* [TO DO]
Copy the lines below verbatim. Begin with the first and end with the line containing "Go values are".

* [ENTRIES PROVIDED]
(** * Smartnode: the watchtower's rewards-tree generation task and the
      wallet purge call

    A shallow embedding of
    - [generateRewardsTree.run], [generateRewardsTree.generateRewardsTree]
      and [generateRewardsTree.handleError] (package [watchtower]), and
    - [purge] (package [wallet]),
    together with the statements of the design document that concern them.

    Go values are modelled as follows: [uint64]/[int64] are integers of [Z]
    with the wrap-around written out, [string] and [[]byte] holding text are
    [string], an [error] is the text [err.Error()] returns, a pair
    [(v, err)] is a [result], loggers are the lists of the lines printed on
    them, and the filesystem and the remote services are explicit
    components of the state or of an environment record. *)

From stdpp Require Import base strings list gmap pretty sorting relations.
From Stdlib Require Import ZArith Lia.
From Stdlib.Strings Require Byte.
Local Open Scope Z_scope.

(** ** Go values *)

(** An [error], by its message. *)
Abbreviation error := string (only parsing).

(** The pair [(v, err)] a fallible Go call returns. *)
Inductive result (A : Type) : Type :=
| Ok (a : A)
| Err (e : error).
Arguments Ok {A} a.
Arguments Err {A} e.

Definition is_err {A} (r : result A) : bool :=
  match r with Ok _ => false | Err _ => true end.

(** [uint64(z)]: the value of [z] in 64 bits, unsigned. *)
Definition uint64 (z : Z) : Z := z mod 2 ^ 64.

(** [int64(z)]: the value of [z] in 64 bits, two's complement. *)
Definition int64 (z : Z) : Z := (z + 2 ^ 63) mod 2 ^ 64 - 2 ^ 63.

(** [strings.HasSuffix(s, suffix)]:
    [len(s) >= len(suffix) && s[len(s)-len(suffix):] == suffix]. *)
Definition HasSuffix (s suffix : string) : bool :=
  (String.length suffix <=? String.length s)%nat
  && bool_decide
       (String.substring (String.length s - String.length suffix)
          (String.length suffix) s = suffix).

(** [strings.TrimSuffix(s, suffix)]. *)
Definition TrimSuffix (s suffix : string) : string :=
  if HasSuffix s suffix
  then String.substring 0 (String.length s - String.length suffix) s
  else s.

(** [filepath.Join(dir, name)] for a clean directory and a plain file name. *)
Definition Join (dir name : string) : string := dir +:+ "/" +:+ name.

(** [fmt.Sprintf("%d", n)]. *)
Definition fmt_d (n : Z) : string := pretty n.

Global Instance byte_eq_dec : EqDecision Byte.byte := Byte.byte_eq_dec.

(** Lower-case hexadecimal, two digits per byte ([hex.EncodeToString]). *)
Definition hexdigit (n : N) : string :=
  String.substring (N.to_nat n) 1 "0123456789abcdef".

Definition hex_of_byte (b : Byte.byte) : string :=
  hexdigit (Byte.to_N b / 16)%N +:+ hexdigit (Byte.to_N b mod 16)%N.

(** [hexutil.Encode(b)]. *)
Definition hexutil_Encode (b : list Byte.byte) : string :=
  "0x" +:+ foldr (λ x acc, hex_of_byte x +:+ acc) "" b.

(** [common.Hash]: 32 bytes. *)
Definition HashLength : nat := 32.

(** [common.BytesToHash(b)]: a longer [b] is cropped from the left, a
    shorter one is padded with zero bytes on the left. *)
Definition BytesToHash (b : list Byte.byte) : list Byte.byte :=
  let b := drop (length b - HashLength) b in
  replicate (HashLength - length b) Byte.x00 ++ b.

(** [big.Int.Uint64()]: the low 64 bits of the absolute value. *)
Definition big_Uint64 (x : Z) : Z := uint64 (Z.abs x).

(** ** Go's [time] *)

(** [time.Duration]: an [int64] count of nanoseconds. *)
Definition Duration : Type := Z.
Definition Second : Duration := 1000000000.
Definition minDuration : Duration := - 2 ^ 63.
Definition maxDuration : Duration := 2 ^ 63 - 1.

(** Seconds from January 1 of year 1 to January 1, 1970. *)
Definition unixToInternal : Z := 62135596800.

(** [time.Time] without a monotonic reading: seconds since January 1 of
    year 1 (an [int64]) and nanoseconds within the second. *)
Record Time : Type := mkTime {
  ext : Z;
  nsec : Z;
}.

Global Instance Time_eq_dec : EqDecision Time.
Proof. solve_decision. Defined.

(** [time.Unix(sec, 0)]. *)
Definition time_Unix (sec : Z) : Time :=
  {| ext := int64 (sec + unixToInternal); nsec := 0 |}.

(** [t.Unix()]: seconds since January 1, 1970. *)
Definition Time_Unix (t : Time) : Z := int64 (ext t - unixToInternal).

* [ANSWER TO THIS PROBLEM]
(** * Smartnode: the watchtower's rewards-tree generation task and the
      wallet purge call

    A shallow embedding of
    - [generateRewardsTree.run], [generateRewardsTree.generateRewardsTree]
      and [generateRewardsTree.handleError] (package [watchtower]), and
    - [purge] (package [wallet]),
    together with the statements of the design document that concern them.

    Go values are modelled as follows: [uint64]/[int64] are integers of [Z]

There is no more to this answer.